**YOUR ASSIGNMENT**
Using the data beneath this instruction, retype only the lines from the one that contains "Fixpoint skip_stars (p" down to the one that contains "match doGlob pattern", both included, exactly as they appear.

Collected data
○ ○ ○ ○ ○

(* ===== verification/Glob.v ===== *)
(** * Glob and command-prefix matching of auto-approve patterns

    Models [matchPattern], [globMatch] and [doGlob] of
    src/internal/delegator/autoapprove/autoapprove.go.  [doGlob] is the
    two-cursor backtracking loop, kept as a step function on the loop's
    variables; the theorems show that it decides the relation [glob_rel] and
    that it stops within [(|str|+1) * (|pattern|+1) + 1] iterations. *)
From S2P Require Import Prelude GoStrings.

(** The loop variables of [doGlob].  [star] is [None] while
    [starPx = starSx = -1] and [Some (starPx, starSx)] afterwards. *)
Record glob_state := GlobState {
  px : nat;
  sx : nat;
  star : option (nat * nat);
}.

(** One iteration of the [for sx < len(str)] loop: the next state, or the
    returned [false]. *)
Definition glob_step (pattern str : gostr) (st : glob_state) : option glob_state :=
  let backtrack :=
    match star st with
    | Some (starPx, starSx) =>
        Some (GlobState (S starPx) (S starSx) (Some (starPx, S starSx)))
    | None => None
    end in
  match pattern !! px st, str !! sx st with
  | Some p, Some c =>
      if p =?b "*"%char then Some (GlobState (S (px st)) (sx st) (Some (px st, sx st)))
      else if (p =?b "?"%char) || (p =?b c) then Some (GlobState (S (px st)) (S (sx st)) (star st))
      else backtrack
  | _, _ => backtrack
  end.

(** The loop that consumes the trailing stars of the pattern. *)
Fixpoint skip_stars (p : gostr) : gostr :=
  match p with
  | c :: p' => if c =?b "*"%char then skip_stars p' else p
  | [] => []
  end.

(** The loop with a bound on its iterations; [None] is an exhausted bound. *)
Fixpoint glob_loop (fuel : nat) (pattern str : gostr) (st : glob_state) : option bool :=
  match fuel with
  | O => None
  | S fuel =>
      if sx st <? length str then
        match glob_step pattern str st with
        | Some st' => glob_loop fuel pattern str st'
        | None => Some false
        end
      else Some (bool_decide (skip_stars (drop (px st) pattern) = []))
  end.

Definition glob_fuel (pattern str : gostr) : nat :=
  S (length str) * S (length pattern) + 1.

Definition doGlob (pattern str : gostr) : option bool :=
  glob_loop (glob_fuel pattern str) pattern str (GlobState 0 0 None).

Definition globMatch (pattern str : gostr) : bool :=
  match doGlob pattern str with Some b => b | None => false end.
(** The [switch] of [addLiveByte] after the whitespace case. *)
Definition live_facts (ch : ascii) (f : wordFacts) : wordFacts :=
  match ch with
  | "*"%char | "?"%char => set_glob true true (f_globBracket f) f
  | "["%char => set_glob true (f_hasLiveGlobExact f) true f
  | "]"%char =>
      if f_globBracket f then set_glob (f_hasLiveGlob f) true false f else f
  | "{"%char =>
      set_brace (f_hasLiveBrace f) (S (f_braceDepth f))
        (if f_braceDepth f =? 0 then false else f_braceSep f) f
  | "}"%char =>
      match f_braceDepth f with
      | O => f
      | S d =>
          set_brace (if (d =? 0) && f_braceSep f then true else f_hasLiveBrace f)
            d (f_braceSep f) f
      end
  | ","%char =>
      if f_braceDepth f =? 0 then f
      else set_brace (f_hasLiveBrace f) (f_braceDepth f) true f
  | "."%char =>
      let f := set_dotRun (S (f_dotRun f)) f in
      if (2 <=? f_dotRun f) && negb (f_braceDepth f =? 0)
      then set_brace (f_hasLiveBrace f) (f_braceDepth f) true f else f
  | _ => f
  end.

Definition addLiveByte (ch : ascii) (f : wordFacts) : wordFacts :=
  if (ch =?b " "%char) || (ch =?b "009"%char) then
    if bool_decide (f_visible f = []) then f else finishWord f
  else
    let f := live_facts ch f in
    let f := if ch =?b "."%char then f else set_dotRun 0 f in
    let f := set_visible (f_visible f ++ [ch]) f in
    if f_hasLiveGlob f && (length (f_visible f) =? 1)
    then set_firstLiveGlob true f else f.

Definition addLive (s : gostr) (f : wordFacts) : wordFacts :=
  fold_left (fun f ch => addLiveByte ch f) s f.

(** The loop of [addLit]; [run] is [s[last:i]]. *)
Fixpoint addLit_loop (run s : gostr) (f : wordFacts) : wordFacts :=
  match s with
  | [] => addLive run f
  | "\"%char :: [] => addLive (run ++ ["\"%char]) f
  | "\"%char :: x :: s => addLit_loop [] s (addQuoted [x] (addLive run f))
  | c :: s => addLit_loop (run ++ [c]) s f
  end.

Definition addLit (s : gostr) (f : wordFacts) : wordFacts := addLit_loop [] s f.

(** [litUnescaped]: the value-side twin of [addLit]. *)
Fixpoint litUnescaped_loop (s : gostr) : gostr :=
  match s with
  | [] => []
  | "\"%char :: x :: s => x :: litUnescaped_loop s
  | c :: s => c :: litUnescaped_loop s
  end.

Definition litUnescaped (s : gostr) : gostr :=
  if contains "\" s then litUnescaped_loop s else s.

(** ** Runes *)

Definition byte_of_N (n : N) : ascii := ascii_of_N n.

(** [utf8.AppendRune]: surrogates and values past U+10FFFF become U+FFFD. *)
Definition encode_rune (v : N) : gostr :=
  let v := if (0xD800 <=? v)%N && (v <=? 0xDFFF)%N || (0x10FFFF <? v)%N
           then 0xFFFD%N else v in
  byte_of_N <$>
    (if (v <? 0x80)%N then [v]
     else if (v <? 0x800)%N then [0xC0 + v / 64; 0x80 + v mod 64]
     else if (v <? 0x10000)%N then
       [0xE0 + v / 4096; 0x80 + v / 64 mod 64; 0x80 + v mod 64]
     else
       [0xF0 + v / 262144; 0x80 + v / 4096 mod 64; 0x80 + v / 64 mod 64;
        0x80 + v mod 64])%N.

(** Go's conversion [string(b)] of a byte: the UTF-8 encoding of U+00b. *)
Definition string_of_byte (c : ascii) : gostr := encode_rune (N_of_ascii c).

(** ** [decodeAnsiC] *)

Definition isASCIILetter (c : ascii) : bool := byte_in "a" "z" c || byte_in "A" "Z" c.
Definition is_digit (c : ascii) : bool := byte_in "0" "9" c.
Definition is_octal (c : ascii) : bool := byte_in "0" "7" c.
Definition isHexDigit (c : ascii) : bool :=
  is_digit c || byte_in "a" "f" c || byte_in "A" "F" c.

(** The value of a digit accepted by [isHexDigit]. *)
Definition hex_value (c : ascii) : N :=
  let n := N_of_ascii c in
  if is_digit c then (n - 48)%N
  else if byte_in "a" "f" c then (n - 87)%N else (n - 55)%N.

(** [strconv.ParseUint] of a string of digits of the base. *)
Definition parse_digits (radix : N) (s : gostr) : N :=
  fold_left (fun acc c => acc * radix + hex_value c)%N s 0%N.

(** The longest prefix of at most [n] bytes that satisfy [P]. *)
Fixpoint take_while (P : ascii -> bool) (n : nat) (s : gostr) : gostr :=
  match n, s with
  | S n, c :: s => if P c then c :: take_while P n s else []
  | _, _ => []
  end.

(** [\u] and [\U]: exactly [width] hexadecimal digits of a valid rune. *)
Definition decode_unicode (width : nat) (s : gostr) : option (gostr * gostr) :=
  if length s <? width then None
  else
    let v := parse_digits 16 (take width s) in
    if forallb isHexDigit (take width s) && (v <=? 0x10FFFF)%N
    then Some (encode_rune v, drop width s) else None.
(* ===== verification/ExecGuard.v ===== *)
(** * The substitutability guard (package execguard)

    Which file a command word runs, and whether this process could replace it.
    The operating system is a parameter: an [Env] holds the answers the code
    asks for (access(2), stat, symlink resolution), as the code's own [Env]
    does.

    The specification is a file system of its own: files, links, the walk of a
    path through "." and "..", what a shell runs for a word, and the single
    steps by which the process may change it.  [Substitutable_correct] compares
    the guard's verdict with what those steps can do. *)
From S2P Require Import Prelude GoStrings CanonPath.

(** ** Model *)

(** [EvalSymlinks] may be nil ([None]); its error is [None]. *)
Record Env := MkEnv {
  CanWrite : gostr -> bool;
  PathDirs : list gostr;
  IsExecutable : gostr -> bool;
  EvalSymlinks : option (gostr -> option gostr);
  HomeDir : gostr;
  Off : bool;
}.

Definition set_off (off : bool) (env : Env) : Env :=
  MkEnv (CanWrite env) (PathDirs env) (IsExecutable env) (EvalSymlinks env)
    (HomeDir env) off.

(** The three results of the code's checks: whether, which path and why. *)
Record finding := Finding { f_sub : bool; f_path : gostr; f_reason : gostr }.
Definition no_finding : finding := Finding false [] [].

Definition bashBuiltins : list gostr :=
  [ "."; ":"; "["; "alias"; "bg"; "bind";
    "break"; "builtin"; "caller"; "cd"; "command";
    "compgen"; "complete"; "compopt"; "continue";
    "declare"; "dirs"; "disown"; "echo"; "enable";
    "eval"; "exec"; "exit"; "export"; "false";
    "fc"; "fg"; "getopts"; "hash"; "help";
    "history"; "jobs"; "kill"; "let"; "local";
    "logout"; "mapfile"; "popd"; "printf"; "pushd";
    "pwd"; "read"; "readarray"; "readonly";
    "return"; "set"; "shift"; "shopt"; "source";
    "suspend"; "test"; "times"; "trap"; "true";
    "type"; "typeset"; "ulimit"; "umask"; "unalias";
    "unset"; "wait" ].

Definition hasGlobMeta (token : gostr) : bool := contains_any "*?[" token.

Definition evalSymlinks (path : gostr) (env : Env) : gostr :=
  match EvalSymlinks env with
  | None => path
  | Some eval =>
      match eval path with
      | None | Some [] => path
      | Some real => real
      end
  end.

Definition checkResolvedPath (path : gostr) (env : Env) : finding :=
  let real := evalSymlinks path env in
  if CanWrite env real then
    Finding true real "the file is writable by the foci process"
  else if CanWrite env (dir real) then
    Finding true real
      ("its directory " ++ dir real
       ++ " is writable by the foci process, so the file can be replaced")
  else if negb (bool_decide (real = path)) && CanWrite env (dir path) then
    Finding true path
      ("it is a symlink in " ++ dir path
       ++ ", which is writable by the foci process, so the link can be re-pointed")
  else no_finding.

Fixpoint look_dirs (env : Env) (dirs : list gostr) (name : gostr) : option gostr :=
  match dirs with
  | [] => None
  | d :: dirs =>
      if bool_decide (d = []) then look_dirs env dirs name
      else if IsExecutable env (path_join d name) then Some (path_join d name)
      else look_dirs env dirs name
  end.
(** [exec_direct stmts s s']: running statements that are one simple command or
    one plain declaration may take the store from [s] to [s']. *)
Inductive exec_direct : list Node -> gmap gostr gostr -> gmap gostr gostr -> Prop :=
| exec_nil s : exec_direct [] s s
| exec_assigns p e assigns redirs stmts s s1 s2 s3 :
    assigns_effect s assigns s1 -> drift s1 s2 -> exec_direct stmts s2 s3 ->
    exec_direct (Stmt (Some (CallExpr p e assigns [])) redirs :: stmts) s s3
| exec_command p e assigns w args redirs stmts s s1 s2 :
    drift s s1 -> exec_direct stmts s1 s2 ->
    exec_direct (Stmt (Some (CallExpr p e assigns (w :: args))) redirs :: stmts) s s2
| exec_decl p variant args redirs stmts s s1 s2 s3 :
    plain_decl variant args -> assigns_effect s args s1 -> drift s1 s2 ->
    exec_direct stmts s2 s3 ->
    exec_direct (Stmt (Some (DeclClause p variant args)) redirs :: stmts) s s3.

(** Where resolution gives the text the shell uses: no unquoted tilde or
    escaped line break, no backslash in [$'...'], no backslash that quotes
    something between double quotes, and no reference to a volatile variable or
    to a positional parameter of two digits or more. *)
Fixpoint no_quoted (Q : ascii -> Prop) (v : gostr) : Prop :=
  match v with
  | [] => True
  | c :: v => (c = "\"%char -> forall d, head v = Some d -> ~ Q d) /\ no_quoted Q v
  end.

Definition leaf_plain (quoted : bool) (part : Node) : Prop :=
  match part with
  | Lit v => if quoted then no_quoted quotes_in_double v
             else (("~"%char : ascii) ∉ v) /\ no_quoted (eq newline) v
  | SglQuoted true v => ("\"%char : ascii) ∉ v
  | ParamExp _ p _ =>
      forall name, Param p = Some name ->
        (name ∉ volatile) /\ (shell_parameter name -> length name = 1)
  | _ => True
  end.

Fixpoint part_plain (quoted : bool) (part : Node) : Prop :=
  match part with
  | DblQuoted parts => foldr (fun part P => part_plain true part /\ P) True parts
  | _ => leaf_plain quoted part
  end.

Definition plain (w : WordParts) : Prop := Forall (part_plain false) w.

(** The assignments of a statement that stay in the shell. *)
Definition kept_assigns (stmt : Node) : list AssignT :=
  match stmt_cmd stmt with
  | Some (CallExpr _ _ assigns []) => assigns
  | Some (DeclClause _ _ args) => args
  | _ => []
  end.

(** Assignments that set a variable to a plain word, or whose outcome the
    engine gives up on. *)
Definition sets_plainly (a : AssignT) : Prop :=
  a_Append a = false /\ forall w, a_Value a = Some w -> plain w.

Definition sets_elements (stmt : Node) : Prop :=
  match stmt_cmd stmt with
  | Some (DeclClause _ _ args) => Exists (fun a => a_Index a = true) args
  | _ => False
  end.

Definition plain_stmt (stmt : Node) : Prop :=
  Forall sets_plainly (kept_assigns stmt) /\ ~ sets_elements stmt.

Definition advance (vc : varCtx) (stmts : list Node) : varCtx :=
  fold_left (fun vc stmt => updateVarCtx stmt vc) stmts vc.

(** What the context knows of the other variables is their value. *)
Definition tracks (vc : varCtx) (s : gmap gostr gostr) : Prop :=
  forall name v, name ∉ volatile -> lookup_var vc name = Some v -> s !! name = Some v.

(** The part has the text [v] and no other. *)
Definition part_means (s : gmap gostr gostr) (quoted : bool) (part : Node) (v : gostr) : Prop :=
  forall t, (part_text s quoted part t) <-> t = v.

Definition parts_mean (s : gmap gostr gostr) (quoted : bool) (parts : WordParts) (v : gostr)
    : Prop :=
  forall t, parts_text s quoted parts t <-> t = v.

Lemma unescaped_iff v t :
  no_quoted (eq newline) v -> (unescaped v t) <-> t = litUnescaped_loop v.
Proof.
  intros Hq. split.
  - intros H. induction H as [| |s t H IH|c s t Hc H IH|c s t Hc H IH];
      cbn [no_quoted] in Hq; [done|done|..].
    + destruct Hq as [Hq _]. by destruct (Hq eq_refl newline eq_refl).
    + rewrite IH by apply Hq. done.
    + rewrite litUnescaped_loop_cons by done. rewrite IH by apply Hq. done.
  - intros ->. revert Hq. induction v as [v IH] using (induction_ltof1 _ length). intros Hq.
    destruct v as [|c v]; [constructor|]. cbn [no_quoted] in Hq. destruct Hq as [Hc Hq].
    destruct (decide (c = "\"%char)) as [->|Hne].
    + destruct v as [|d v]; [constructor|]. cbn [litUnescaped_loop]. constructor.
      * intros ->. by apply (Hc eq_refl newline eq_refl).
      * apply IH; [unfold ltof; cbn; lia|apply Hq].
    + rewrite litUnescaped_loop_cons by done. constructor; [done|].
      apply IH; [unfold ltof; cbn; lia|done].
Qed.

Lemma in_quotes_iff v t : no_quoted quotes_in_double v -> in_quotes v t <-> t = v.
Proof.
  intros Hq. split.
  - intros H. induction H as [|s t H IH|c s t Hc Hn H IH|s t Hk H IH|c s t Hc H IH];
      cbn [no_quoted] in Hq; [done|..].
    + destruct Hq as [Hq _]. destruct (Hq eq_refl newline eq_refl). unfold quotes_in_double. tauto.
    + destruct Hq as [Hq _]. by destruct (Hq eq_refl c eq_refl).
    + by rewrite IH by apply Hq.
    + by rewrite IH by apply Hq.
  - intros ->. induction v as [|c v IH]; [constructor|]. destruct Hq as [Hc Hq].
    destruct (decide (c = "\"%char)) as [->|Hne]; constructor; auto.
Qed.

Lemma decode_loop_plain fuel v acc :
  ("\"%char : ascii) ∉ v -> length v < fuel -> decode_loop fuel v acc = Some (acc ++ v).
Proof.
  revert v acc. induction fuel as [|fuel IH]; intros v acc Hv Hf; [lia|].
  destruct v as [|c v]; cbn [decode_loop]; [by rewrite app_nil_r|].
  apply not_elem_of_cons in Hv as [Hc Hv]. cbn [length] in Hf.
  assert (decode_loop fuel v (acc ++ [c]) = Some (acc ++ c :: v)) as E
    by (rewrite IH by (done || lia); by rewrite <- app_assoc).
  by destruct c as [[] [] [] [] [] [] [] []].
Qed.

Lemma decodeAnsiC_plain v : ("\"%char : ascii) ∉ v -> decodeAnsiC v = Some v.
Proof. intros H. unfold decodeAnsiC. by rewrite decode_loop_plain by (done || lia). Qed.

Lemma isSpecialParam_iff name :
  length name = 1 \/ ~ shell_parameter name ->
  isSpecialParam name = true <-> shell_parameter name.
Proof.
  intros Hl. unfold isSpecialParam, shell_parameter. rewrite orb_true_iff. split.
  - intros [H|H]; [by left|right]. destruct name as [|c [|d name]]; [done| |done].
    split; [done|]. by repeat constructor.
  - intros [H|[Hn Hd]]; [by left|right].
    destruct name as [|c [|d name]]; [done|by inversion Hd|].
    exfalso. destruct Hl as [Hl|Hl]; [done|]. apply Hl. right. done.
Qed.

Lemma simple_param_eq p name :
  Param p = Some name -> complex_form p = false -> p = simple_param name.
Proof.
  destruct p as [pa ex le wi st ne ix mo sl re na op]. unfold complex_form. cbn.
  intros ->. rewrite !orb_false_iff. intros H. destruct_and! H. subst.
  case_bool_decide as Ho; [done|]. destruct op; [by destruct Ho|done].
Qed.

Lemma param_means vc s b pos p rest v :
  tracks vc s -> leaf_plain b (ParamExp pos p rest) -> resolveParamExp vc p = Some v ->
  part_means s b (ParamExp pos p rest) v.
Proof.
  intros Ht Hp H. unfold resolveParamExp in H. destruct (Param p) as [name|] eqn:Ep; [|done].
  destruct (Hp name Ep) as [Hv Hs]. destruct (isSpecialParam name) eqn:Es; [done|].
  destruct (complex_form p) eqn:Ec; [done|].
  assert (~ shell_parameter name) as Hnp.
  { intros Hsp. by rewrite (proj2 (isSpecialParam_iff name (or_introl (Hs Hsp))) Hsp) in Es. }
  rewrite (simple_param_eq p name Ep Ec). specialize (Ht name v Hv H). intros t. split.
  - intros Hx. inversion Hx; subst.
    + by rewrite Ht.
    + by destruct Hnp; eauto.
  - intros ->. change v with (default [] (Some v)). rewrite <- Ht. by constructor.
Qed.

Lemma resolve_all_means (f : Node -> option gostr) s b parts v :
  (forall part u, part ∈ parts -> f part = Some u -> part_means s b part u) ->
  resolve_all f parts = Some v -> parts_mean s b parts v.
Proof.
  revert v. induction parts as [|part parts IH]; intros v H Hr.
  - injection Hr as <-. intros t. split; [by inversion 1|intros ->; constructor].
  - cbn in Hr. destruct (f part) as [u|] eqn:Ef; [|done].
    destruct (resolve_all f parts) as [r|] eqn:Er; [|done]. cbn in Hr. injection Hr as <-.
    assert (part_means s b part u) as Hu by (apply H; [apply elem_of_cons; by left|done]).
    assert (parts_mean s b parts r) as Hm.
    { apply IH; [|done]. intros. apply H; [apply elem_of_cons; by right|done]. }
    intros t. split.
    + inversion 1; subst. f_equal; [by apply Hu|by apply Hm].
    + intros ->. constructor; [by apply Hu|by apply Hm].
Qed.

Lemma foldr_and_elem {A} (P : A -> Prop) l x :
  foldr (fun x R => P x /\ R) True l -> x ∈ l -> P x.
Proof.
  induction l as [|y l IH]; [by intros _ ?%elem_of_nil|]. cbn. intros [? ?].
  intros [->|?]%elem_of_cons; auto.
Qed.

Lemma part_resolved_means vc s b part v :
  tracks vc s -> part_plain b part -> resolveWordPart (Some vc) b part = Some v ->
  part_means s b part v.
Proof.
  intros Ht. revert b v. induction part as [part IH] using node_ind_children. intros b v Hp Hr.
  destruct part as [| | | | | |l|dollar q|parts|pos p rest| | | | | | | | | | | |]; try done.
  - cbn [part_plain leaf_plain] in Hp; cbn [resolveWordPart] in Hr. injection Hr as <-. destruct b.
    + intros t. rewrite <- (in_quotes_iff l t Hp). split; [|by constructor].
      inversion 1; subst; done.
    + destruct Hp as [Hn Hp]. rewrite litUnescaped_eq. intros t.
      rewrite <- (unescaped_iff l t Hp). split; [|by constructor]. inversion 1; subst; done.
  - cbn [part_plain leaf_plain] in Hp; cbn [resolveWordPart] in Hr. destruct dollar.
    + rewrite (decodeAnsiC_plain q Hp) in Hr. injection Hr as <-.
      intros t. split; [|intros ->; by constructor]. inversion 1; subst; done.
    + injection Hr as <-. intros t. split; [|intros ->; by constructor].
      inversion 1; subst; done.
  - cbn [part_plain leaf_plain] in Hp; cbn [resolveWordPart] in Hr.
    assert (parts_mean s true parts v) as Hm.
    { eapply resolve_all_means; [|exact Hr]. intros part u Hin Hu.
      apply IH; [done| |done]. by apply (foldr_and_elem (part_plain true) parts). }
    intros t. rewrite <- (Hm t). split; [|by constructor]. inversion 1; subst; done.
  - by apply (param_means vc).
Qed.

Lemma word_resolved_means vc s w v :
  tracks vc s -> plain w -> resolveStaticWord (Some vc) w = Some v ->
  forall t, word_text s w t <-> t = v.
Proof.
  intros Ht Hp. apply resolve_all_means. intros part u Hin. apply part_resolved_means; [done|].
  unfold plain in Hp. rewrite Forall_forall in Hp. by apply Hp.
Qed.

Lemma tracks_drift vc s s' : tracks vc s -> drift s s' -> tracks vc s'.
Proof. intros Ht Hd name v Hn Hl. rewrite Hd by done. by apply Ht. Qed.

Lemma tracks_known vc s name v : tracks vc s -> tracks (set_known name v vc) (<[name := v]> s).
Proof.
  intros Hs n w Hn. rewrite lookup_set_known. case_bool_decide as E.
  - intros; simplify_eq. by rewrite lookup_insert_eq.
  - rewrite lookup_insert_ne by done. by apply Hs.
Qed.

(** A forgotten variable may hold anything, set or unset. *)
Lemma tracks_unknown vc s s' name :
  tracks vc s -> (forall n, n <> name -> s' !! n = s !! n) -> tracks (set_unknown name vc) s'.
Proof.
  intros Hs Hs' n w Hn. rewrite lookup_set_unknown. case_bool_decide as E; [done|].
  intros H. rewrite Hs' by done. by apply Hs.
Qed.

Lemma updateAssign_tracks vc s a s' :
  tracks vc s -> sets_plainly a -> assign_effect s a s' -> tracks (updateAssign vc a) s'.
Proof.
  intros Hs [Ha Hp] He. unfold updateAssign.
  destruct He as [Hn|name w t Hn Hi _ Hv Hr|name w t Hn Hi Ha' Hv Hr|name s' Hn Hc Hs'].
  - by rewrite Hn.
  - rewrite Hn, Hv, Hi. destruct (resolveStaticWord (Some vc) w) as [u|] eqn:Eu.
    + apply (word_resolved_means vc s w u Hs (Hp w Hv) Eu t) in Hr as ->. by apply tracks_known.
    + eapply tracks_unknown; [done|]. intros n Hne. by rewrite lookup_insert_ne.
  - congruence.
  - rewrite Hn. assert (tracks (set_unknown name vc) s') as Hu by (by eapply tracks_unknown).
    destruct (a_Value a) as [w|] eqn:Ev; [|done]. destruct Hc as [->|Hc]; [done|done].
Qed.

○ ○ ○ ○ ○

**FINAL ANSWER**
Fixpoint skip_stars (p : gostr) : gostr :=
  match p with
  | c :: p' => if c =?b "*"%char then skip_stars p' else p
  | [] => []
  end.

(** The loop with a bound on its iterations; [None] is an exhausted bound. *)
Fixpoint glob_loop (fuel : nat) (pattern str : gostr) (st : glob_state) : option bool :=
  match fuel with
  | O => None
  | S fuel =>
      if sx st <? length str then
        match glob_step pattern str st with
        | Some st' => glob_loop fuel pattern str st'
        | None => Some false
        end
      else Some (bool_decide (skip_stars (drop (px st) pattern) = []))
  end.

Definition glob_fuel (pattern str : gostr) : nat :=
  S (length str) * S (length pattern) + 1.

Definition doGlob (pattern str : gostr) : option bool :=
  glob_loop (glob_fuel pattern str) pattern str (GlobState 0 0 None).

Definition globMatch (pattern str : gostr) : bool :=
  match doGlob pattern str with Some b => b | None => false end.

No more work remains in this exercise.